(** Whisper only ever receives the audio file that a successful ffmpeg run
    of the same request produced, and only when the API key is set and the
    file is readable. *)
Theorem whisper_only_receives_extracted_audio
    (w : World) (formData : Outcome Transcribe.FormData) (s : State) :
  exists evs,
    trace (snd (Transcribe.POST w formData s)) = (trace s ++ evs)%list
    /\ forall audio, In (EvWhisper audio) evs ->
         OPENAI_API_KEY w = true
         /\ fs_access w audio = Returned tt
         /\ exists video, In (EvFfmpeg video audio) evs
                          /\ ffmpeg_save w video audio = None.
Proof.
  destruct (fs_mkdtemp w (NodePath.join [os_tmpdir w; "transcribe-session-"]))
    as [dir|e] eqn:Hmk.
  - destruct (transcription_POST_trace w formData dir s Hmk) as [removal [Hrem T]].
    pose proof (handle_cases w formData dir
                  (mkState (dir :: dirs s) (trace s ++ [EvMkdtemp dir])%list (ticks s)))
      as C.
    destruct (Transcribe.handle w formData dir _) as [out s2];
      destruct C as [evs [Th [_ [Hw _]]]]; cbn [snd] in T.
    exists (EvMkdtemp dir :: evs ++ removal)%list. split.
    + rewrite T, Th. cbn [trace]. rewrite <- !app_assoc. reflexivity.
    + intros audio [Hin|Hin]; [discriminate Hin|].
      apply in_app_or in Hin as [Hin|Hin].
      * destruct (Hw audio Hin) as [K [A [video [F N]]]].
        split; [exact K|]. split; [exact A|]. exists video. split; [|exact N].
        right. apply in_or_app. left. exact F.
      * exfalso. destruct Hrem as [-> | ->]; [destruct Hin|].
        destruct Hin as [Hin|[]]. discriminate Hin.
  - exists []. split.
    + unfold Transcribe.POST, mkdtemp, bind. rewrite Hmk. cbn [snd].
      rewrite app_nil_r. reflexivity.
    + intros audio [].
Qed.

-*-

WHAT THE EXERCISE ASKS: Transcribe the lines above between the line holding "[video [F N]]]]." and the line holding "intros audio [].", inclusive, exactly as they stand and with nothing added.

TASK RESPONSE:
      * destruct (Hw audio Hin) as [K [A [video [F N]]]].
        split; [exact K|]. split; [exact A|]. exists video. split; [|exact N].
        right. apply in_or_app. left. exact F.
      * exfalso. destruct Hrem as [-> | ->]; [destruct Hin|].
        destruct Hin as [Hin|[]]. discriminate Hin.
  - exists []. split.
    + unfold Transcribe.POST, mkdtemp, bind. rewrite Hmk. cbn [snd].
      rewrite app_nil_r. reflexivity.
    + intros audio [].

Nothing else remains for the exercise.